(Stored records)
________________________
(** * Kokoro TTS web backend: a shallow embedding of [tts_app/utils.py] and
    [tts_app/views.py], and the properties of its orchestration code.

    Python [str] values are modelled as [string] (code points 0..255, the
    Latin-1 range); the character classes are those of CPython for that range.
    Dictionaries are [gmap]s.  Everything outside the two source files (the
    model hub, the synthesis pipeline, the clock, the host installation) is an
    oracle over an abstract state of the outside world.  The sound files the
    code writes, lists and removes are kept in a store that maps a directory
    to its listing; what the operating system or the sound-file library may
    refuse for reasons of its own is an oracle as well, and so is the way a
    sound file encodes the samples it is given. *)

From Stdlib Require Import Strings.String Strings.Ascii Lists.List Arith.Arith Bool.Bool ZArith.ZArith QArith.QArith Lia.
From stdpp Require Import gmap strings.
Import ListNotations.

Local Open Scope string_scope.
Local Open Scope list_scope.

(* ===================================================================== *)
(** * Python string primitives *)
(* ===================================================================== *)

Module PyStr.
________________________
§ **Task instructions**
Go through the data and copy every line that includes "Open".

§ **Result of the exercise**
Local Open Scope string_scope.
Local Open Scope list_scope.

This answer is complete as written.